ML Security PapersSafeguarding Facial Identity against Diffusion-based Face Swapping via Cascading Pathway Disruption
Liqin Wang 1, Qianyue Hu 1, Wei Lu 1, Xiangyang Luo 2
Published on arXiv
2601.14738
Input Manipulation Attack
OWASP ML Top 10 — ML01
Output Integrity Attack
OWASP ML Top 10 — ML09
Key Finding
VoidFace outperforms existing proactive defenses across multiple diffusion-based face swapping models while producing adversarial faces with superior visual quality
VoidFace
Novel technique introduced
The rapid evolution of diffusion models has democratized face swapping but also raises concerns about privacy and identity security. Existing proactive defenses, often adapted from image editing attacks, prove ineffective in this context. We attribute this failure to an oversight of the structural resilience and the unique static conditional guidance mechanism inherent in face swapping systems. To address this, we propose VoidFace, a systemic defense method that views face swapping as a coupled identity pathway. By injecting perturbations at critical bottlenecks, VoidFace induces cascading disruption throughout the pipeline. Specifically, we first introduce localization disruption and identity erasure to degrade physical regression and semantic embeddings, thereby impairing the accurate modeling of the source face. We then intervene in the generative domain by decoupling attention mechanisms to sever identity injection, and corrupting intermediate diffusion features to prevent the reconstruction of source identity. To ensure visual imperceptibility, we perform adversarial search in the latent manifold, guided by a perceptual adaptive strategy to balance attack potency with image quality.
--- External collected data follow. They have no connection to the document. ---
(** A reconciliation writes the status when, and only when, it says
    something other than what the server has, transition times aside, and the
    object written is the server's with the new status; the status is [Failed]
    exactly when, on a route that is not being deleted, a condition is false
    or a target has failed, and the route is looked at again after 30 seconds
    exactly then. *)
Theorem modelroute_status_written (multierror : list string -> string) (LowerCamelCase : string -> string)
    (req : NamespacedName) (o o1 new : ModelRoute) (g g1 : S) (k k2 : K)
    (Hget : kube_Get req (gw_kube g) = (k, inl o))
    (Hloop : reconcileLoop (if isDeleted o then getDeleteReconciles multierror LowerCamelCase else getReconciles multierror)
               (ro_SetConditions [] o) (mkGateway k (gw_routes g) (gw_clusters g)) = Ret (g1, o1))
    (Hagain : kube_Get req (gw_kube g1) = (k2, inl new)) :
  let current := reconcileModelRoutePhase o1 in
  let failed := bool_decide (mst_Status (mr_Status current) = Failed) in
  let after := if failed then 30 * nanosPerSecond else 0 in
  (failed = true <-> isDeleted o1 = false /\
     (Exists (fun c => cond_Status c = ConditionFalse) (mst_Conditions (mr_Status o1)) \/
      Exists (fun t => st_Status t = Failed) (mst_Targets (mr_Status o1)))) /\
  ModelRoute_Reconcile multierror LowerCamelCase req g =
    if bool_decide (reportedStatus (mr_Status current) = reportedStatus (mr_Status new))
    then Ret (mkGateway k2 (gw_routes g1) (gw_clusters g1), (after, None))
    else let '(k3, err) := kube_StatusUpdate (mkModelRoute (mr_Meta new) (mr_Spec new) (mr_Status current)) k2 in
         Ret (mkGateway k3 (gw_routes g1) (gw_clusters g1),
              match err with Some e => (0, IgnoreNotFound e) | None => (after, None) end).
Proof.
  intros current failed after. split.
  - unfold failed. rewrite bool_decide_eq_true. apply reconcileModelRoutePhase_Failed.
  - unfold ModelRoute_Reconcile, Reconcile, mbind, Ctl_bind. unfold kube at 1. rewrite Hget.
    destruct (isDeleted o); rewrite Hloop; unfold kube at 1; rewrite Hagain; fold current; rewrite routeStatusEqual_spec.
    all: replace (String.eqb (ro_Status current) Failed) with failed
      by (unfold failed; apply eq_bool_prop_intro; by rewrite bool_decide_spec, Is_true_true, String.eqb_eq).
    all: destruct (bool_decide (reportedStatus (mr_Status current) = _)); [done|]; unfold kube; cbn [gw_kube gw_routes gw_clusters];
      change (withStatusOf current new) with (mkModelRoute (mr_Meta new) (mr_Spec new) (mr_Status current));
      destruct (kube_StatusUpdate _ k2) as [k3 [e|]]; done.
Qed.
End Status.

(** The scope of a rate limit rule: no match, or an empty one, applies to
    every value; an exact match to its value; but a rule that matches by
    prefix is given the empty prefix, and applies to no value but the empty
    one. *)
Theorem rate_limit_rule_scope (rules : list (option RateLimitRule)) (policies : list RateLimitPolicy) (i : nat)
    (rule : RateLimitRule) (policy : RateLimitPolicy) (value : string)
    (Hb : buildRateLimitPolicies rules = Ret policies) (Hr : rules !! i = Some (Some rule))
    (Hp : policies !! i = Some policy) :
  policyMatches policy value = true <->
  match rule_Match rule with
  | None => True
  | Some m => sm_Exact m = "" /\ sm_Prefix m = "" \/ value = sm_Exact m
  end.
Proof.
  revert policies i Hb Hr Hp. induction rules as [|r rules IH]; intros policies i Hb Hr Hp; [done|].
  destruct r as [r|]; [|done]. simpl in Hb.
  destruct (buildRateLimitPolicies rules) as [ps|]; [|done]. injection Hb as <-.
  destruct i as [|i]; simpl in Hr, Hp; [|by eapply (IH ps)].
  injection Hr as ->. injection Hp as <-. unfold policyMatches, ruleMatch. simpl.
  destruct (rule_Match rule) as [[e p]|]; [|done]. simpl.
  destruct (String.eqb_spec e "") as [->|He]; simpl.
  - destruct (String.eqb_spec p "") as [->|Hne]; simpl.
    + split; [by left | done].
    + destruct value; simpl; split; [by right | done | done | by intros [[_ ?]|]].
  - rewrite orb_false_r, String.eqb_eq. split; [by intros ->; right | by intros [[? _]|]].
Qed.
(* ===== verification/BackendController.v ===== *)
(** * internal/controller: the backends

    llmbackend_controller.go and imagegenerationbackend_controller.go, which
    differ in the parameters and the metering of their backends, and the
    translation of parameters and headers of common.go. *)
From S2P Require Import Prelude Strconv Utils GoFloat Json Api LoadBalance Errors Request Response Effects Stream Filters.
From S2P Require Import Auth Usage RateLimit ClusterFilters Cluster Route RouteManager Kube Controller.

(** ** Parameters

    A Go struct as [reflect] shows it: its fields in order, with their tags; a
    nil pointer has no value, any other pointer the value behind it. *)
Inductive gvalue : Type :=
| VString (s : string)
| VNamedString (s : string)       (* a type whose kind is string *)
| VInt (z : Z)
| VFloat (f : f64)
| VBool (b : bool)
| VStruct (fields : list gfield)
with gfield : Type :=
| GField (anonymous : bool) (tag : string) (floatString : bool) (value : option gvalue).

(** [structpb.NewValue], with its error's text, beside [strconv.ParseFloat]. *)
Class StructPB : Type := {
  structpb_float :: FloatText;
  NewValue : gvalue -> json + string }.

(** The documented conversions of [NewValue], for strings that are not of a
    named type. *)
Class StructPBLaws `{StructPB} : Prop := {
  NewValue_string s : NewValue (VString s) = inl (JStr s);
  NewValue_int z : NewValue (VInt z) = inl (JNum (f64_of_int z));
  NewValue_float f : NewValue (VFloat f) = inl (JNum f);
  NewValue_bool b : NewValue (VBool b) = inl (JBool b) }.

Section Params.
Context `{StructPB}.

(** The value of a field that is not a struct; [inr] is the error. *)
Definition fieldValue (jsonKey : string) (floatString : bool) (v : gvalue) : gvalue + gerror :=
  match floatString, v with
  | true, VString strVal =>
      match ParseFloat strVal with
      | inl floatVal => inl (VFloat floatVal)
      | inr e => inr (EWrap ("failed to convert string to float for field " +:+ jsonKey) (EPlain e))
      end
  | _, _ => inl v
  end.

(** One field of [processStruct], and the loop over the fields of a struct. *)
Fixpoint processField (f : gfield) (params : gmap string json) {struct f} : gmap string json + gerror :=
  let processStruct := fix loop (fields : list gfield) (params : gmap string json) : gmap string json + gerror :=
    match fields with
    | [] => inl params
    | f :: fields => match processField f params with inl params => loop fields params | inr e => inr e end
    end in
  match f with
  | GField true _ _ (Some (VStruct fields)) => processStruct fields params
  | GField true _ _ _ => inr (EPlain "expected a pointer to struct, got ptr")
  | GField false tag floatString value =>
      if String.eqb tag "-" then inl params
      else
        let jsonKey := hd "" (Split "," tag) in
        match value with
        | None => inl params
        | Some (VStruct fields) =>
            match processStruct fields ∅ with
            | inr e => inr e
            | inl nestedParams => inl (<[jsonKey := JObj nestedParams]> params)
            end
        | Some v =>
            match fieldValue jsonKey floatString v with
            | inr e => inr e
            | inl v =>
                match NewValue v with
                | inr e => inr (EWrap ("failed to convert field " +:+ jsonKey +:+ " to *structpb.Value") (EPlain e))
                | inl value => inl (<[jsonKey := value]> params)
                end
            end
        end
  end.

Fixpoint processStruct (fields : list gfield) (params : gmap string json) : gmap string json + gerror :=
  match fields with
  | [] => inl params
  | f :: fields => match processField f params with inl params => processStruct fields params | inr e => inr e end
  end.

(** The fields of the parameter types, as declared. *)
Definition CommonParams_fields (p : CommonParams) : list gfield :=
  [GField false "model,omitempty" false (Some (VString (cp_Model p)));
   GField false "temperature,omitempty" true (VString <$> cp_Temperature p)].

Definition StreamOptions_fields (p : StreamOptions) : list gfield :=
  [GField false "include_usage,omitempty" false (VBool <$> so_IncludeUsage p)].

Definition OpenAIParam_fields (p : OpenAIParam) : list gfield :=
  [GField true ",inline" false (Some (VStruct (CommonParams_fields (op_CommonParams p))));
   GField false "max_tokens,omitempty" false (VInt <$> op_MaxTokens p);
   GField false "max_completion_tokens,omitempty" false (VInt <$> op_MaxCompletionTokens p);
   GField false "top_p,omitempty" true (VString <$> op_TopP p);
   GField false "stream,omitempty" false (VBool <$> op_Stream p);
   GField false "stream_options,omitempty" false ((fun o => VStruct (StreamOptions_fields o)) <$> op_StreamOptions p)].

Definition ImageGenerationCommonParams_fields (p : ImageGenerationCommonParams) : list gfield :=
  [GField false "model,omitempty" false (Some (VString (icp_Model p)));
   GField false "prompt,omitempty" false (VString <$> icp_Prompt p)].

Definition OpenAIImageGenerationParam_fields (p : OpenAIImageGenerationParam) : list gfield :=
  [GField true ",inline" false (Some (VStruct (ImageGenerationCommonParams_fields (ip_CommonParams p))));
   GField false "n,omitempty" false (VString <$> ip_N p);
   GField false "quality,omitempty" false (VString <$> ip_Quality p);
   GField false "response_format,omitempty" false (VNamedString <$> ip_ResponseFormat p);
   GField false "size,omitempty" false (VString <$> ip_Size p);
   GField false "style,omitempty" false (VNamedString <$> ip_Style p);
   GField false "user,omitempty" false (VString <$> ip_User p);
   GField false "negative_prompt,omitempty" false (VString <$> ip_NegativePrompt p);
   GField false "guidance_scale,omitempty" false (VString <$> ip_GuidanceScale p)].

(** [parseModelParams] and [parseImageGenerationBackendModelParams], on the
    fields of their only type of model. *)
Definition parseModelParams (openAI : option (list gfield)) : gmap string json + gerror :=
  match openAI with
  | None => inl ∅
  | Some fields =>
      match processStruct fields ∅ with
      | inl params => inl params
      | inr e => inr (EWrap "error processing OpenAI params" e)
      end
  end.

Definition toBackendParams (defaults overrides : option (list gfield))
    : gmap string json * gmap string json + gerror :=
  match parseModelParams defaults with
  | inr e => inr (EWrap "error processing DefaultParams" e)
  | inl defaultParams =>
      match parseModelParams overrides with
      | inr e => inr (EWrap "error processing OverrideParams" e)
      | inl overrideParams => inl (defaultParams, overrideParams)
      end
  end.

Definition toLLMBackendParams (b : LLMBackend) : gmap string json * gmap string json + gerror :=
  let fields p := OpenAIParam_fields <$> (p ≫= mp_OpenAI) in
  toBackendParams (fields (bu_DefaultParams (lb_Upstream b))) (fields (bu_OverrideParams (lb_Upstream b))).

Definition toImageGenerationBackendParams (b : ImageGenerationBackend) : gmap string json * gmap string json + gerror :=
  let fields p := OpenAIImageGenerationParam_fields <$> (p ≫= imp_OpenAI) in
  toBackendParams (fields (bu_DefaultParams (ib_Upstream b))) (fields (bu_OverrideParams (ib_Upstream b))).
End Params.

(** ** Headers *)
Section Headers.
Context {K R X : Type} `{KubeEnv K}.
Abbreviation S := (Gateway K R X).

Definition RefTypeSecret : string := "Secret".
Definition RefTypeConfigMap : string := "ConfigMap".

Definition resolveHeaderFrom (namespace : string) (fromSource : HeaderFromSource)
    : Ctl S (gmap string string + gerror) :=
  let name := mkNamespacedName namespace (hf_RefName fromSource) in
  let fetch (get : NamespacedName -> K -> K * (gmap string string + KubeError)) (kind : string)
      : Ctl S (gmap string string + gerror) :=
    r ← kube (get name);
    match r with
    | inl data => mret (inl data)
    | inr e => mret (inr (EWrap ("failed to get " +:+ kind +:+ " " +:+ hf_RefName fromSource) (kube_error e)))
    end in
  if String.eqb (hf_RefType fromSource) RefTypeSecret then fetch kube_GetSecret RefTypeSecret
  else if String.eqb (hf_RefType fromSource) RefTypeConfigMap then fetch kube_GetConfigMap RefTypeConfigMap
  else mret (inl ∅).

(** The entries of a map in the order of a [range] over it. *)
Definition rangeMap {A} (m : gmap string A) : Ctl S (list (string * A)) :=
  order ← kube (kube_RangeOrder (map_to_list m).*1);
  mret (omap (fun k => v ← m !! k; Some (k, v)) order).

Fixpoint headersOf (namespace : string) (headersFrom : list HeaderFromSource) (hs : list (string * string))
    : Ctl S (list (string * string) + gerror) :=
  match headersFrom with
  | [] => mret (inl hs)
  | valueFrom :: headersFrom =>
      r ← resolveHeaderFrom namespace valueFrom;
      match r with
      | inr e => mret (inr e)
      | inl data =>
          kvs ← rangeMap data;
          headersOf namespace headersFrom (hs ++ map (fun kv => (hf_Prefix valueFrom +:+ fst kv, snd kv)) kvs)
      end
  end.
Lemma keeps_removeBackend name : keeps (removeBackend name).
Proof.
  unfold removeBackend. destruct (String.eqb name ""); [apply keeps_reads, reads_ret|]. apply keeps_bind.
  - apply keeps_modifyClusters. intros cr. apply clusters_ok_delete.
  - intros []. by apply (keeps_modifyRoutes _ _ _ _ (OpRemoveBase name)).
Qed.

Lemma keeps_register_backend (b : B) :
  keeps (reconcileRegister url_Parse BuildSpeechRequest decodeBase64 fetchURL multierror b).
Proof.
  unfold reconcileRegister. pose proof (keeps_removeBackend (backendModelName b)) as Hrem.
  destruct (isDeleted b); [keeps; apply keeps_reads, reads_ret|].
  apply keeps_bind; [apply keeps_reads, reads_toRegisterClusterConfig|]. intros [cfg|e]; [|apply keeps_reads, reads_ret].
  apply keeps_bind; [apply keeps_modifyClusters; intros cr; apply clusters_ok_upsert|]. intros err. apply keeps_bind_lift. intros errs1 _.
  apply keeps_bind; [apply (keeps_modifyRoutes _ _ _ _ (OpRegisterBase (InitDirectModelRoute (backendModelName b)))); [apply own_direct|done]|].
  intros err2. apply keeps_bind_lift. intros errs2 _. destruct (errs1 ++ errs2); keeps; apply keeps_reads, reads_ret.
Qed.

Lemma keeps_handlers (b : B) rr :
  rr ∈ getReconciles (R := R) (X := X) url_Parse BuildSpeechRequest decodeBase64 fetchURL multierror \/
  rr ∈ getDeleteReconciles (R := R) (X := X) url_Parse BuildSpeechRequest decodeBase64 fetchURL multierror LowerCamelCase ->
  keeps (rh_reconciler rr b).
Proof.
  unfold getReconciles, getDeleteReconciles. rewrite !elem_of_cons, !elem_of_nil.
  intros [[->|[->|[->|[->|[]]]]]|[->|[->|[->|[]]]]]; cbn [rh_reconciler].
  all: first [apply keeps_config|apply keeps_final|apply keeps_register_backend|apply keeps_reads, reads_validator|apply keeps_reads, reads_ret].
Qed.

Lemma keeps_Backend req :
  keeps (Backend_Reconcile (B := B) url_Parse BuildSpeechRequest decodeBase64 fetchURL multierror LowerCamelCase req).
Proof. apply keeps_Reconcile; apply Forall_forall; intros rr Hin o; apply keeps_handlers; auto. Qed.
End Backends.
End Controllers.

(** ** The running gateway *)
Section System.
Context {K X : Type} `{KubeLaws K} `{JSONPatchLaws} `{JSONPathLaws} `{JSONText} `{StructPB}.
Context `{KubeResource K ModelRoute} `{KubeResource K LLMBackend} `{KubeResource K ImageGenerationBackend}.
Variable url_Parse : string -> string + string.
Variable BuildSpeechRequest : ClusterProvider -> string -> string -> LLMRequest -> Header -> option Header ->
                              outcome (HTTPRequest + gerror).
Variable decodeBase64 fetchURL : string -> (Z * Z * string) + gerror.
Variable multierror : list string -> string.
Variable LowerCamelCase : string -> string.
Variable Match : string -> string -> option bool.
Variable APIKeyAuth : string -> Z -> string -> Eff X (APIKeyAuthResponse + (gerror * option Auth.grpcCode)).
Variable UsageReport : string -> Z -> Usage.UsageReportRequest -> Eff X (option gerror).
Variable newRedisClient : RateLimitConfig -> option gerror.
Variable invalid : Z.
Variable limiters : nat -> RateLimit.Surroundings X.
Variable keys : gmap string (routeDefault X) -> list string.
Hypothesis keys_order : forall m, key_order (keys m) m.

#[local] Instance gateway_routes : RouteInterface (routeDefault X) :=
  default_route Match APIKeyAuth UsageReport newRedisClient invalid limiters.
#[local] Instance gateway_routes_laws : RouteLaws (routeDefault X) :=
  default_route_laws Match APIKeyAuth UsageReport newRedisClient invalid limiters.
Abbreviation S := (Gateway K (routeDefault X) X).
Abbreviation static := (StaticRegisterClusters url_Parse BuildSpeechRequest decodeBase64 fetchURL Match APIKeyAuth UsageReport
                          newRedisClient invalid limiters keys).
Abbreviation new := (Cluster_NewWithConfigs (X := X) url_Parse BuildSpeechRequest decodeBase64 fetchURL).
Abbreviation ok := (gateway_ok (K := K) (R := routeDefault X) (X := X) url_Parse BuildSpeechRequest decodeBase64 fetchURL).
Extensive experiments show that VoidFace outperforms existing defenses across various diffusion-based swapping models, while producing adversarial faces with superior visual quality.
Key Contributions
- VoidFace framework that models face swapping as a coupled identity pathway and injects perturbations at critical bottlenecks to induce cascading disruption across the entire pipeline
- Localization disruption and identity erasure techniques to degrade physical regression and semantic embeddings, impairing accurate source face modeling
- Latent manifold adversarial search with perceptual adaptive strategy to balance attack potency with visual imperceptibility of protected face images
🛡️ Threat Analysis
Core technique is crafting adversarial perturbations via latent manifold search that disrupt the face swapping model's identity extraction and injection pipeline at inference time — this is adversarial input manipulation causing the target model to fail its intended function.
Application goal is protecting facial identity against AI-generated content (diffusion-based face swapping / deepfakes); the adversarial perturbations function as anti-deepfake content protections, directly targeting output integrity of AI-generated face content.